─── INFORMATION GIVEN ───
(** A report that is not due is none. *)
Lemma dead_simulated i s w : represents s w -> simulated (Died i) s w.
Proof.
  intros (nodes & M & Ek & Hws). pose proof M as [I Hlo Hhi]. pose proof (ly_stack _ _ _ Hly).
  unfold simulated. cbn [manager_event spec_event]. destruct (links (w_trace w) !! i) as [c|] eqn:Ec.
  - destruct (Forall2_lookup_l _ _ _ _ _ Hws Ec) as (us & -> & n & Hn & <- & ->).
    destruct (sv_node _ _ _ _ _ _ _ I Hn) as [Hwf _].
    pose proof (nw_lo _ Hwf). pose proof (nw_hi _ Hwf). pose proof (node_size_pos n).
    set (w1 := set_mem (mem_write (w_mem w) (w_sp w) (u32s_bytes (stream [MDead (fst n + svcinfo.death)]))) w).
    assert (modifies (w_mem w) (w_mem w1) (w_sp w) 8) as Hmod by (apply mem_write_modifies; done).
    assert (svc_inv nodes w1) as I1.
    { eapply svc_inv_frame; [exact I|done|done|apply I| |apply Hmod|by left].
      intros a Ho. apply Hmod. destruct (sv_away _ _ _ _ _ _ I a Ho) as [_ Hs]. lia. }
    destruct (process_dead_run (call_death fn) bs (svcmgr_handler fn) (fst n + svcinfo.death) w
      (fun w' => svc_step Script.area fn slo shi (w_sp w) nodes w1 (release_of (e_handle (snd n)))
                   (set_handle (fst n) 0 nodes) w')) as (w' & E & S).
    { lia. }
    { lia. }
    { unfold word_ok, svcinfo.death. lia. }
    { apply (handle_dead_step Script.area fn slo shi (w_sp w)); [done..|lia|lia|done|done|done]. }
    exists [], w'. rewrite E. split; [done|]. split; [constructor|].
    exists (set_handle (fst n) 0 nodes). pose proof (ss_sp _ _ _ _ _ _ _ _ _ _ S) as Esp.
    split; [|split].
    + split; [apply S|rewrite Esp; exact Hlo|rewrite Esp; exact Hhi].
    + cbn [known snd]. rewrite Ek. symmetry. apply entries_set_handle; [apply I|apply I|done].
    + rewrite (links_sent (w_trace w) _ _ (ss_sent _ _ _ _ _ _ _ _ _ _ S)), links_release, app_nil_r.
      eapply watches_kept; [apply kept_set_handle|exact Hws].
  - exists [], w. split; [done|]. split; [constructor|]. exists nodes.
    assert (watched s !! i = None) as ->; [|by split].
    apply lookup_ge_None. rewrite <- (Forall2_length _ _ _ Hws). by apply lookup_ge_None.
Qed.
───
─── INFORMATION GIVEN ───
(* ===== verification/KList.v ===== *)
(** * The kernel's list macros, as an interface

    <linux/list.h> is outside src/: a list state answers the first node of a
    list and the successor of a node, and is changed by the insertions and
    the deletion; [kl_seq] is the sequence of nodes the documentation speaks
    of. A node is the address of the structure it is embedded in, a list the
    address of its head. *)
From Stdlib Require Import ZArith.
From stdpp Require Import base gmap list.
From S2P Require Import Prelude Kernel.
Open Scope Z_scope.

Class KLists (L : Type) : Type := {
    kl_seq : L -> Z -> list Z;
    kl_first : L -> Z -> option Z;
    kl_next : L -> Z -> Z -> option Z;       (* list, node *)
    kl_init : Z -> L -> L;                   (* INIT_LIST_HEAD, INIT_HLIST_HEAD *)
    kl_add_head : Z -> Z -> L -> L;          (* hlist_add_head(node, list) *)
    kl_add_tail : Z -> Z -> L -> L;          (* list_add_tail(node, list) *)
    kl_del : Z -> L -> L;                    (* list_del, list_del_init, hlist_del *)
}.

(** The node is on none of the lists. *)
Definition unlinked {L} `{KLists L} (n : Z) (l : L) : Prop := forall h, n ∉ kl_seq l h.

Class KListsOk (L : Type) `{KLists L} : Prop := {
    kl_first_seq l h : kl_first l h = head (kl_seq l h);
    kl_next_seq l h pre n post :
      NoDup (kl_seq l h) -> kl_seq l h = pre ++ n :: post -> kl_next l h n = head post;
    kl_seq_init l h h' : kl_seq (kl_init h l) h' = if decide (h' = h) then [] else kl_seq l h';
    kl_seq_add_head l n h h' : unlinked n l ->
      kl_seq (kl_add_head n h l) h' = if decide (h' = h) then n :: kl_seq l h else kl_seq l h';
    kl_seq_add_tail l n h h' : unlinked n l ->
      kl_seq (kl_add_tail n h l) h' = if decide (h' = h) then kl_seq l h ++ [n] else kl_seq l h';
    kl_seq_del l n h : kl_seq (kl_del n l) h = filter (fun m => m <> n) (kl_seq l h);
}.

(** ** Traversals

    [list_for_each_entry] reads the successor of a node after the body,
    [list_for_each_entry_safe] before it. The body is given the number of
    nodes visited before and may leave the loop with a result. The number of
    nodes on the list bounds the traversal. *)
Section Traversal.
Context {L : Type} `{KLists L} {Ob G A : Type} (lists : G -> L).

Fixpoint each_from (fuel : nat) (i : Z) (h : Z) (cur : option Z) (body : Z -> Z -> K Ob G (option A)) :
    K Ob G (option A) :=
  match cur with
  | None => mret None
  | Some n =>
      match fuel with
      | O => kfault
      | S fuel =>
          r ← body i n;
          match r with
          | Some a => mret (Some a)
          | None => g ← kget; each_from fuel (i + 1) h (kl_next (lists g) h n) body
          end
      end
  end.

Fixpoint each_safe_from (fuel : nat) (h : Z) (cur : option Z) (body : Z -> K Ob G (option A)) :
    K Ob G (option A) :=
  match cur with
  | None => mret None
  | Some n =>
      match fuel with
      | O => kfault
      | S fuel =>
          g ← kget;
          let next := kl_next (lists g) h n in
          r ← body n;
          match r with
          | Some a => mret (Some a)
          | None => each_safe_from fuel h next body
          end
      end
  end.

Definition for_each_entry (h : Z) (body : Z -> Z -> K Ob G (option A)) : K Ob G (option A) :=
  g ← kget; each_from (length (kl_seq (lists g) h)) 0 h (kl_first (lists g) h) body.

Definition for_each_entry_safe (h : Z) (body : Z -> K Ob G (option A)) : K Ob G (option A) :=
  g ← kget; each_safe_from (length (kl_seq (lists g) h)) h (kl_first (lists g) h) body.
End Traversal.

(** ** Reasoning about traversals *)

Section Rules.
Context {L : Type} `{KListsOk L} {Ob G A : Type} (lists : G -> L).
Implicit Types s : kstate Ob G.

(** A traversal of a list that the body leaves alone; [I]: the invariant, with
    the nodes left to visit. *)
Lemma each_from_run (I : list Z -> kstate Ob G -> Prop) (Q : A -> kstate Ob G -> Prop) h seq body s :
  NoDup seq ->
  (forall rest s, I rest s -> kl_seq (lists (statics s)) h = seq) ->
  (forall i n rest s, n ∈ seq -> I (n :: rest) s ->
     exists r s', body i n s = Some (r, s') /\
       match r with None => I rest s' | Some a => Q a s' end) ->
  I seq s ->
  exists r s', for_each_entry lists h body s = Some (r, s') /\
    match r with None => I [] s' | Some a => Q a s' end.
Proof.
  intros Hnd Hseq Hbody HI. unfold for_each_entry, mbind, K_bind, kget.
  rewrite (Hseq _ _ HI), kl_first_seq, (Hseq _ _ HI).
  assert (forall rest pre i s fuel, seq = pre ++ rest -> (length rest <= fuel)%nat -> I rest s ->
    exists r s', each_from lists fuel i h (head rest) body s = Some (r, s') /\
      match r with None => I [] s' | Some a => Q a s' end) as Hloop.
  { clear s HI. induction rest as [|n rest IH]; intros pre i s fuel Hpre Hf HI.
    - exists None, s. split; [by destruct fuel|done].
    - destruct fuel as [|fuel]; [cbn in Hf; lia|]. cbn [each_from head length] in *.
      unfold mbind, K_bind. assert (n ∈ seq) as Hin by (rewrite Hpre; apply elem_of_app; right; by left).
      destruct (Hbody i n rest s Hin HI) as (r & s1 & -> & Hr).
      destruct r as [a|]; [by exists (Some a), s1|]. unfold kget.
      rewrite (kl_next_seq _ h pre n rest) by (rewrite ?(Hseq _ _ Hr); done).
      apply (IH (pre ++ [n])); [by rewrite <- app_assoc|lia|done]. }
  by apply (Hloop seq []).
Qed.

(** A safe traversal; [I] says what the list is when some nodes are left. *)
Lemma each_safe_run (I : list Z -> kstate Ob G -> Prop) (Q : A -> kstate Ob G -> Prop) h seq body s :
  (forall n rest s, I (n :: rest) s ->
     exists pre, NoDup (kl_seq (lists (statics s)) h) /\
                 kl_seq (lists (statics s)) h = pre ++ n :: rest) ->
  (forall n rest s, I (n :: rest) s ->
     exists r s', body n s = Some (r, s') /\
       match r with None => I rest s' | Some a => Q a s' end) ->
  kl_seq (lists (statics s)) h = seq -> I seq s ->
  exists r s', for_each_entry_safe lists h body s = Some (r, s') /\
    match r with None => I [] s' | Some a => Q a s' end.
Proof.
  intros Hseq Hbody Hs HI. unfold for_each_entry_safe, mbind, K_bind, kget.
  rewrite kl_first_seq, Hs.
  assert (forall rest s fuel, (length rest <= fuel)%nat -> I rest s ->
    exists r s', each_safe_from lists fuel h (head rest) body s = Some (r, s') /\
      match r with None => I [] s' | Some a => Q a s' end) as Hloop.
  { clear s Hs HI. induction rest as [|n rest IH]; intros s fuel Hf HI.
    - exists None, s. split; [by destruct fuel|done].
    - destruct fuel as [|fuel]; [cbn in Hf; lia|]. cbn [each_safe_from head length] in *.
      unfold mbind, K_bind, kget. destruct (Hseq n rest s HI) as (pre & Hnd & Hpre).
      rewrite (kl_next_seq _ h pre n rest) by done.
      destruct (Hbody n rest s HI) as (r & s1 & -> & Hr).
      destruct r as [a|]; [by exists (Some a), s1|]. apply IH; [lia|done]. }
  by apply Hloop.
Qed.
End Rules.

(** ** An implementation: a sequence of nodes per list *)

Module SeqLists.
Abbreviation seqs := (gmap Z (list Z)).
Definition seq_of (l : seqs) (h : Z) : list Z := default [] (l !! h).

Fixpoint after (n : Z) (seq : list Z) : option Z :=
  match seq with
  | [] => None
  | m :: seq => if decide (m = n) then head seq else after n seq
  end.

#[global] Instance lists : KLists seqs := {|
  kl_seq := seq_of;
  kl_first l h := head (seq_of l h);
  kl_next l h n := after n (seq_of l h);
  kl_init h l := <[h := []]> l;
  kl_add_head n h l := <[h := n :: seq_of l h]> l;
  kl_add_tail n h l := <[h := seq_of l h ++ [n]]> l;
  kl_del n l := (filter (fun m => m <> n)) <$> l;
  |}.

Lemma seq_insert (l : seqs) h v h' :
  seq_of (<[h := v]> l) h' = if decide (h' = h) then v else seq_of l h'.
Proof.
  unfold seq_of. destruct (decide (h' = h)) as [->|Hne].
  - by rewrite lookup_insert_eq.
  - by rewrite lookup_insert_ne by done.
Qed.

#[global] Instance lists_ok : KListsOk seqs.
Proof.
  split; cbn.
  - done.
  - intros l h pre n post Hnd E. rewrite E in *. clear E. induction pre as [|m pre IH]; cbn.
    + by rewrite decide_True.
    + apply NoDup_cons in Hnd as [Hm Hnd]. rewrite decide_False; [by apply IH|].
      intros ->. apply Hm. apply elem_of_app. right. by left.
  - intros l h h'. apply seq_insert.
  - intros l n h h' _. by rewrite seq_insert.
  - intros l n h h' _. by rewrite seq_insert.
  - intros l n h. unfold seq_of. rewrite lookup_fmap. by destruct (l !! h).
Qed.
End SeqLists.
───
• [INSTRUCTIONS TO FOLLOW]
From the entries above, return exactly the line containing "(** A report that is not due is none. *)", the line containing "intros (nodes &", and all lines between, and nothing else.

• [REPLY]
(** A report that is not due is none. *)
Lemma dead_simulated i s w : represents s w -> simulated (Died i) s w.
Proof.
  intros (nodes & M & Ek & Hws). pose proof M as [I Hlo Hhi]. pose proof (ly_stack _ _ _ Hly).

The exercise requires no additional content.